How could I have forgotten those people and those delicious details?

Shortly afterwards, I read an article that pointed to what I experienced: the Zeigarnik Effect, named after Bluma Zeigarnik, the Russian psychologist of a century ago. She studied how waitresses remembered complex orders but then forgot the details once the order was completed. This led to the principle: We forget completed tasks. We remember unfinished tasks because we need to mentally hang onto the details.

How can this concept relate to our month’s theme of guarding our hearts?

What has God put in your heart to write and you haven't finished? Are you discouraged? Can't think of how to write it? Do you keep putting it off?

I’ve put writing projects on hold for various reasons. Yet I keep mulling over ideas, jotting notes, writing thoughts in my journal.

These unfinished projects won’t let go.

I’m now consciously working on finishing a number of those undertakings, and I have some strategies if you are in the same situation.

~ ~ ~

Begin with prayer. Pray into the vision of what you know God has planted in you. Picture the book in your hands. Visualize that article published. Guard that vision in your heart.

Write a summary of what you want to say, and this will help focus your thoughts.

Reread your work after six months—or longer. Seeing it with fresh eyes will point out what you know is good, and perhaps how you can finish it.

Adapt Brenda Wood’s recommendations in last month’s blog post: write missing parts in your morning pages. Fill out scenes. Write a new transition. Reorganize your structure. Experiment with different introductions or applications. Then transcribe those drafts into the appropriate projects.

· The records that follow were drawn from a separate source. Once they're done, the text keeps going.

(** [resize] when the new block is taken at the bump offset [bump],
    inside the arena: the elements are copied there, the former block
    is released and the new metadata are saved. *)
Lemma resize_bumps (w : World) (ref : nat) (t : ResizableArray)
        (fl : list MemoryBlockRef) (bump : Z) :
  heap w !! ref = Some t ->
  0 <= _capacity t ->
  free_table (buffer w) = Some fl ->
  Forall (fun b => size b < 8 + _capacity t * 2 * 4) fl ->
  Z.of_nat (length fl) < maxFreeBlocks (allocator w) ->
  getUint32 (buffer w) 0 = Some bump ->
  12 + maxFreeBlocks (allocator w) * 8 <= offset (_block t) ->
  offset (_block t) + 8 + _capacity t * 4 <= bump ->
  bump + (8 + _capacity t * 2 * 4) <= byteLength (buffer w) ->
  bump + (8 + _capacity t * 2 * 4) < 2 ^ 32 ->
  exists w',
    resize ref w = (Ok tt, w')
    /\ heap w' !! ref
       = Some (mkArray (_length t) (_capacity t * 2)
                       (mkBlock bump (8 + _capacity t * 2 * 4))
                       (__ID t) (_initialCapacity t))
    /\ (forall i, 0 <= i < _capacity t -> fst (get ref i w') = fst (get ref i w))
    /\ free_table (buffer w') = Some (table_after_free fl (_block t))
    /\ getUint32 (buffer w') 0 = Some (bump + (8 + _capacity t * 2 * 4))
    /\ getUint32 (buffer w') bump = Some (ToUint32 (_length t))
    /\ getUint32 (buffer w') (bump + 4) = Some (_capacity t * 2)
    /\ byteLength (buffer w') = byteLength (buffer w).
Proof.
  intros Ht Hcap Hfl Hsmall Hroom Hbump Hoff Hbelow HL H32.
  set (cap := _capacity t) in *. set (off := offset (_block t)) in *.
  set (sz := 8 + cap * 2 * 4) in *.
  set (maxFree := maxFreeBlocks (allocator w)) in *.
  pose proof (getUint32_range _ _ _ Hbump) as Rb.
  pose proof (free_table_count _ _ Hfl) as Hc.
  (* [allocate] *)
  destruct (setUint32_is_Some (buffer w) 0 (bump + sz)) as [b1 H1]; [lia..|].
  pose proof (setUint32_byteLength _ _ _ _ H1) as L1.
  assert (Halloc : allocate sz w = (Ok (mkBlock bump sz), with_buffer b1 w)).
  { rewrite (allocate_no_fit w sz fl bump Hfl (proj2 (first_fit_None _ _) Hsmall) Hbump).
    rewrite (proj2 (Z.ltb_ge _ _)) by lia.
    set_step H1. reflexivity. }
  (* the copy *)
  set (b2 := copied b1 (Z.to_nat (bump + 8)) (Z.to_nat (off + 8)) (Z.to_nat (cap * 4))).
  assert (L2 : byteLength b2 = byteLength b1).
  { unfold byteLength in *. unfold b2. rewrite copied_length; lia. }
  assert (Hout : forall o, 4 <= o -> o + 4 <= bump + 8 ->
                           getUint32 b2 o = getUint32 (buffer w) o).
  { intros o Ho4 Ho. unfold b2. rewrite getUint32_copied_outside by lia.
    apply (getUint32_setUint32_ne _ _ _ _ _ H1). lia. }
  assert (Hbump2 : getUint32 b2 0 = Some (bump + sz)).
  { unfold b2. rewrite getUint32_copied_outside by lia.
    rewrite (getUint32_setUint32_eq _ _ _ _ H1).
    f_equal. apply ToUint32_id. split; lia. }
  assert (Hin : forall k, 0 <= k -> k + 4 <= cap * 4 ->
                          getUint32 b2 (bump + 8 + k) = getUint32 (buffer w) (off + 8 + k)).
  { intros k Hk Hk4. unfold b2. rewrite getUint32_copied_inside by lia.
    apply (getUint32_setUint32_ne _ _ _ _ _ H1). lia. }
  (* [free] *)
  set (w2 := with_buffer b2 w).
  assert (Hfl2 : free_table b2 = Some fl).
  { apply (free_table_ext (buffer w)); [exact Hfl|].
    intros o Ho4 Ho. apply Hout; lia. }
  destruct (free_Ok w2 (_block t) (Z.of_nat (length fl)))
    as (fl' & b3 & Hfl' & Hfree & L3 & Htab & Hframe).
  { change (buffer w2) with b2. rewrite Hout by lia. exact Hc. }
  { exact Hroom. }
  { change (buffer w2) with b2. lia. }
  change (buffer w2) with b2 in *.
  rewrite Hfl2 in Hfl'. injection Hfl' as <-.
  (* the object and its metadata *)
  set (t' := mkArray (_length t) (cap * 2) (mkBlock bump sz) (__ID t) (_initialCapacity t)).
  set (w4 := mkWorld (allocator (with_buffer b3 w2))
                     (alter (set_block (mkBlock bump sz)) ref
                            (alter (set_capacity (cap * 2)) ref (heap w)))).
  assert (Ht' : heap w4 !! ref = Some t').
  { unfold w4. simpl heap. rewrite !list_lookup_alter_eq, Ht. reflexivity. }
  destruct (saveMetadata_Ok w4 ref t' Ht') as (b5 & b6 & H5 & H6 & Hsave);
    [simpl; lia | change (buffer w4) with b3; simpl; lia |].
  change (buffer w4) with b3 in H5.
  change (offset (_block t')) with bump in *.
  change (_length t') with (_length t) in *.
  change (_capacity t') with (cap * 2) in *.
  pose proof (setUint32_byteLength _ _ _ _ H5) as L5.
  pose proof (setUint32_byteLength _ _ _ _ H6) as L6.
  exists (with_buffer b6 w4).
  assert (Helem : forall i, 0 <= i < cap ->
                            getUint32 b6 (bump + 8 + i * 4)
                            = getUint32 (buffer w) (off + 8 + i * 4)).
  { intros i Hi.
    rewrite (getUint32_setUint32_ne _ _ _ _ _ H6) by lia.
    rewrite (getUint32_setUint32_ne _ _ _ _ _ H5) by lia.
    rewrite Hframe by lia.
    rewrite <- !Z.add_assoc. rewrite !Z.add_assoc. apply Hin; lia. }
  split.
  { unfold resize. this_step Ht. fold cap. change (8 + cap * 2 * 4) with sz.
    step_with Halloc. this_step Ht. fold cap. fold off. simpl offset.
    assert (V1 : off + 8 + cap * 4 <= byteLength (buffer (with_buffer b1 w)))
      by (rewrite buffer_with_buffer; lia).
    assert (V2 : bump + 8 + cap * 2 * 4 <= byteLength (buffer (with_buffer b1 w)))
      by (rewrite buffer_with_buffer; lia).
    rewrite (bind_Ok _ _ _ _ _ (Uint8Array_Ok (with_buffer b1 w) (off + 8) (cap * 4)
                                  ltac:(lia) ltac:(lia) V1)).
    cbv beta.
    rewrite (bind_Ok _ _ _ _ _ (Uint8Array_Ok (with_buffer b1 w) (bump + 8) (cap * 2 * 4)
                                  ltac:(lia) ltac:(lia) V2)).
    cbv beta.
    rewrite (bind_Ok _ _ _ _ _ (Uint8Array_set_Ok (with_buffer b1 w) (bump + 8) (off + 8)
                                  (cap * 4) (cap * 2 * 4) ltac:(lia))).
    cbv beta. rewrite buffer_with_buffer, with_buffer_with_buffer.
    fold b2. fold w2. this_step Ht.
    step_with Hfree.
    unfold update_this, modify. unfold bind at 1. unfold bind at 1.
    exact Hsave. }
  split; [exact Ht'|].
  split.
  { intros i Hi. unfold get.
    rewrite (bind_Ok _ _ _ _ _ (this_Ok (with_buffer b6 w4) ref t' Ht')).
    this_step Ht. cbv beta.
    change (_length t') with (_length t).
    destruct (_length t <=? i); [reflexivity|].
    change (offset (_block t')) with bump. fold off.
    unfold view_getUint32. rewrite buffer_with_buffer, (Helem i Hi).
    destruct (getUint32 (buffer w) (off + 8 + i * 4)); reflexivity. }
  split.
  { rewrite buffer_with_buffer.
    apply (free_table_set_outside _ _ _ _ _ H6); [|
      apply (free_table_set_outside _ _ _ _ _ H5); [|exact Htab]].
    - right; right. pose proof (table_after_free_length fl (_block t)). lia.
    - right; right. pose proof (table_after_free_length fl (_block t)). lia. }
  split.
  { rewrite buffer_with_buffer.
    rewrite (getUint32_setUint32_ne _ _ _ _ _ H6) by lia.
    rewrite (getUint32_setUint32_ne _ _ _ _ _ H5) by lia.
    rewrite Hframe by lia. exact Hbump2. }
  split.
  { rewrite buffer_with_buffer.
    rewrite (getUint32_setUint32_ne _ _ _ _ _ H6) by lia.
    apply (getUint32_setUint32_eq _ _ _ _ H5). }
  split.
  { rewrite buffer_with_buffer.
    rewrite (getUint32_setUint32_eq _ _ _ _ H6).
    f_equal. apply ToUint32_id. split; lia. }
  rewrite buffer_with_buffer. lia.
Qed.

Take a morning or whole day for a self-guided retreat. Blocking this time gives you more headway than working little by little. You may need more time than just a day, but at least you'll have a good start at finishing.

If November is nearing, challenge yourself to complete what you started through participating in NaNoWriMo (for fiction) or Write Nonfiction in November.

You may need to let a project go. Accept that it just isn't workable. However, you can perform transplant surgery and add pieces to some other works in progress.

If you’re still “finishing challenged”, invite a coach, an editor, or a trusted confidant to share their perspectives. Taking a course might be a good way to go.

And finally, guard God’s words to you in your heart. He might say, “Be strong and finish the work”, or “Commit to the LORD whatever you do, and he will establish your plans” (Proverbs 16:3). Or He might encourage you with a new direction: “For I am about to do something new…. Do you not see it? I will make a pathway through the wilderness (Isaiah 43:18-19 NLT).

As we listen to the Spirit’s promptings, trust God, and step out in faith, He’ll help us bring to completion what we’ve started.